Work instructions: Tally up the lines below that include the word "slot". Answer with the number alone.

Records for the task:
== Segment start ==
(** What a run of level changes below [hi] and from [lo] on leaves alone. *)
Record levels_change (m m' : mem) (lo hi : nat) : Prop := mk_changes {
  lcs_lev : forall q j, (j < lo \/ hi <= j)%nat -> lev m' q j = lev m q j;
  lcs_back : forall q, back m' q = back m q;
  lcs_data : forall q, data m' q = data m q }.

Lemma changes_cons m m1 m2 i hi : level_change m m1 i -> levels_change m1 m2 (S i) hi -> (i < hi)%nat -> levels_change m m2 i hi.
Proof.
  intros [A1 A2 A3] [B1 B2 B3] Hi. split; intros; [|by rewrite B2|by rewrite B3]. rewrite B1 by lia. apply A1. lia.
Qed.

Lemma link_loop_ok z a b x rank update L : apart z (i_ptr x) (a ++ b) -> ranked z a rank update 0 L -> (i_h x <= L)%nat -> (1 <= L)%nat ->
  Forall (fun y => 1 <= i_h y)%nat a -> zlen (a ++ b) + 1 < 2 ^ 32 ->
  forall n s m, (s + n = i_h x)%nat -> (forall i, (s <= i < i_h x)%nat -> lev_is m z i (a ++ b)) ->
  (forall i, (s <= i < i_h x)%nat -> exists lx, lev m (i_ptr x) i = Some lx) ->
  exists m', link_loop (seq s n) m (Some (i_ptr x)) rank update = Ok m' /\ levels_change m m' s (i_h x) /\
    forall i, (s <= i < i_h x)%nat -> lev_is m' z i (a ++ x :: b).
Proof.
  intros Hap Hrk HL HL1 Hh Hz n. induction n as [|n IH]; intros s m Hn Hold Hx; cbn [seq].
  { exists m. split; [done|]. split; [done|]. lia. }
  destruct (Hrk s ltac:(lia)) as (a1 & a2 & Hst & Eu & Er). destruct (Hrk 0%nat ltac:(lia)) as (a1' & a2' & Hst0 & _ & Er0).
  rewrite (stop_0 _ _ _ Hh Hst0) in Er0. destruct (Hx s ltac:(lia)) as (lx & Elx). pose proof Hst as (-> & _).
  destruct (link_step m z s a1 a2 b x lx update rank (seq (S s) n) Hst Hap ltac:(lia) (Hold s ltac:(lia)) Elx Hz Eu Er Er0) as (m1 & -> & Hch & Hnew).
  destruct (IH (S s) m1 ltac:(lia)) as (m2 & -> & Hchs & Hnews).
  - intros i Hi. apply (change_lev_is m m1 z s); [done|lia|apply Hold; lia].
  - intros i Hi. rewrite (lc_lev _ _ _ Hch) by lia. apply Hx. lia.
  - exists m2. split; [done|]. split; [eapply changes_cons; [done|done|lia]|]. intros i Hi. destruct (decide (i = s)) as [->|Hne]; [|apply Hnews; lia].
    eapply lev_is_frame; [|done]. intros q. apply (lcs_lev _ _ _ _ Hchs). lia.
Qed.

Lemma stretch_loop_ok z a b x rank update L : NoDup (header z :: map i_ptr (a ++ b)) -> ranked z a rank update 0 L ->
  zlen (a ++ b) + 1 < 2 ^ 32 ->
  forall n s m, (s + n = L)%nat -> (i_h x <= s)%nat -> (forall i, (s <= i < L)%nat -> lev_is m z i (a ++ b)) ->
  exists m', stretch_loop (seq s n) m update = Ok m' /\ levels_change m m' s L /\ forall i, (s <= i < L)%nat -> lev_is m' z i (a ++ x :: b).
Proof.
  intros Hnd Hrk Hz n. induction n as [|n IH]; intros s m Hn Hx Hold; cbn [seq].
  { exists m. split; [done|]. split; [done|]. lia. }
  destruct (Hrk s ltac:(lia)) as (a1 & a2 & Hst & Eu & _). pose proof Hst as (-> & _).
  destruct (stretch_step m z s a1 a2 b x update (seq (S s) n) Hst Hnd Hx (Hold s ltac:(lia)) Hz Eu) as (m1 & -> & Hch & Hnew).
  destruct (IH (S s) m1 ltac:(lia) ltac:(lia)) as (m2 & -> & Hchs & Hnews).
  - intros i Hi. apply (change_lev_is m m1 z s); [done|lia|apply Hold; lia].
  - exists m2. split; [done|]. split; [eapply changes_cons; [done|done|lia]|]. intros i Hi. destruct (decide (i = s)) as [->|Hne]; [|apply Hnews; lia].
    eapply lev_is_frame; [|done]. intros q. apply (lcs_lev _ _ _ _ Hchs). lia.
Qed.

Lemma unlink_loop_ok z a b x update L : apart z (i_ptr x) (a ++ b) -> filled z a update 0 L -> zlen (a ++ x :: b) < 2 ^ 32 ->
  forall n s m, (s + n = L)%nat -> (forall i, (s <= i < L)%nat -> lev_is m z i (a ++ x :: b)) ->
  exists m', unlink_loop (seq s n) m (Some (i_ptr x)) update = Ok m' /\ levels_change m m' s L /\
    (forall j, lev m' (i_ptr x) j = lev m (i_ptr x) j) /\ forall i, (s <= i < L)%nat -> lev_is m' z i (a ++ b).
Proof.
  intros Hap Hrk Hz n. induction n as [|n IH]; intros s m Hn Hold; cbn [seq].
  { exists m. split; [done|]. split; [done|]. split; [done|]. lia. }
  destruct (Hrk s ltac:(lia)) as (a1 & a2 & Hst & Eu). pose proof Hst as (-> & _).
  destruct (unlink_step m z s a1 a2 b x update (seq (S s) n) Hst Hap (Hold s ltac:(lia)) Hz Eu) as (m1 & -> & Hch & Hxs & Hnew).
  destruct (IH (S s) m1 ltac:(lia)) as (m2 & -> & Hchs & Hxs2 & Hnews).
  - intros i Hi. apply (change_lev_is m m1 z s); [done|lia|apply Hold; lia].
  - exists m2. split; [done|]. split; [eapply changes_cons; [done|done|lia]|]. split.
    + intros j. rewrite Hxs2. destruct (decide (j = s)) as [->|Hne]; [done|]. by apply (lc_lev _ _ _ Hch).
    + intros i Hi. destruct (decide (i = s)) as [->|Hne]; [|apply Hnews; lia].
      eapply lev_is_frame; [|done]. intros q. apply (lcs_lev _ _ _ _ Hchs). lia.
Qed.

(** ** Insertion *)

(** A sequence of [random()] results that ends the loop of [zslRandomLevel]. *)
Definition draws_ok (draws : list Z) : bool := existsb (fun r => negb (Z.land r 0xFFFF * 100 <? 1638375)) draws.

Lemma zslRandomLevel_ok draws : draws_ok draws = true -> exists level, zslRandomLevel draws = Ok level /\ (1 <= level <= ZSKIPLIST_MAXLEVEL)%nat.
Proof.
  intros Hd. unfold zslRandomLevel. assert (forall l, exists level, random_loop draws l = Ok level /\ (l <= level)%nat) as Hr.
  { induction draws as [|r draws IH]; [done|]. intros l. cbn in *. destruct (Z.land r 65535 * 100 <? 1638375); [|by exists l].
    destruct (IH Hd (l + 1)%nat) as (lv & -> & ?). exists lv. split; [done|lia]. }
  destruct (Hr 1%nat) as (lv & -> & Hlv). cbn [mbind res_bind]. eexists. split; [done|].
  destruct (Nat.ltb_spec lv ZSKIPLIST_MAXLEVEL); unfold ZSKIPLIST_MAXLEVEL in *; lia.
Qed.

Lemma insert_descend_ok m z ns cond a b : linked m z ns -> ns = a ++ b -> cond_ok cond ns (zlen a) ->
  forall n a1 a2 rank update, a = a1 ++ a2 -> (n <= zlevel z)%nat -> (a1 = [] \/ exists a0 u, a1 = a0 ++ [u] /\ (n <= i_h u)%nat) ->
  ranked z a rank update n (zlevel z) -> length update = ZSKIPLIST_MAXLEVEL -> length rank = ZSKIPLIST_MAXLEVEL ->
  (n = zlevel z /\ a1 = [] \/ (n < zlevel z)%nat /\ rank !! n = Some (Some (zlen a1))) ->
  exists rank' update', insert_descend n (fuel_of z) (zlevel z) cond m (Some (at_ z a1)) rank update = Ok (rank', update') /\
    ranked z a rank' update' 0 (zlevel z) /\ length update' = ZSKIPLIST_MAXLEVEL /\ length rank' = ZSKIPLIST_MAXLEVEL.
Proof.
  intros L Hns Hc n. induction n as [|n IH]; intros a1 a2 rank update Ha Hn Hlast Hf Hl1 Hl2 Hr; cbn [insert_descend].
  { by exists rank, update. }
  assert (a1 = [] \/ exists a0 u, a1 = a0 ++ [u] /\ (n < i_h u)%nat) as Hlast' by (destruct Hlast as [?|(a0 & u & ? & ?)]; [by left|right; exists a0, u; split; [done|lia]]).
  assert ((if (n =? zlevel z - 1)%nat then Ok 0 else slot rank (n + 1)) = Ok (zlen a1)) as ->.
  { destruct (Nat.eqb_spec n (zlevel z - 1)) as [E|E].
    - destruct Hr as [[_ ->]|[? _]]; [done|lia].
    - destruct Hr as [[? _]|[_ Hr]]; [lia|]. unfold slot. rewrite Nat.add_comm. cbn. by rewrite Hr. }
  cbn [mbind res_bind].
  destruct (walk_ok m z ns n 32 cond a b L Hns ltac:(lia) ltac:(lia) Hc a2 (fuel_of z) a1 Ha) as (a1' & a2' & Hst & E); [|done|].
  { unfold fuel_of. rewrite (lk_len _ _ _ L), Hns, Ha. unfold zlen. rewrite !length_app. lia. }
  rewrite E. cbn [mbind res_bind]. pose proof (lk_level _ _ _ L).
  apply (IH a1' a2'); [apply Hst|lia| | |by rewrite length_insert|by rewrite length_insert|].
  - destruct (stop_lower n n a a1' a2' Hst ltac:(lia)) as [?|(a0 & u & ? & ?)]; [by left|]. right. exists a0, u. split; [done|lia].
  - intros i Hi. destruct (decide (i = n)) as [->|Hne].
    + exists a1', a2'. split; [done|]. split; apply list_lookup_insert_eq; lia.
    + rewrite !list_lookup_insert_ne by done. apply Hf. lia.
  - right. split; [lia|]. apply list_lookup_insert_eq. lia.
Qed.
== Segment end ==
Answer to this problem: 2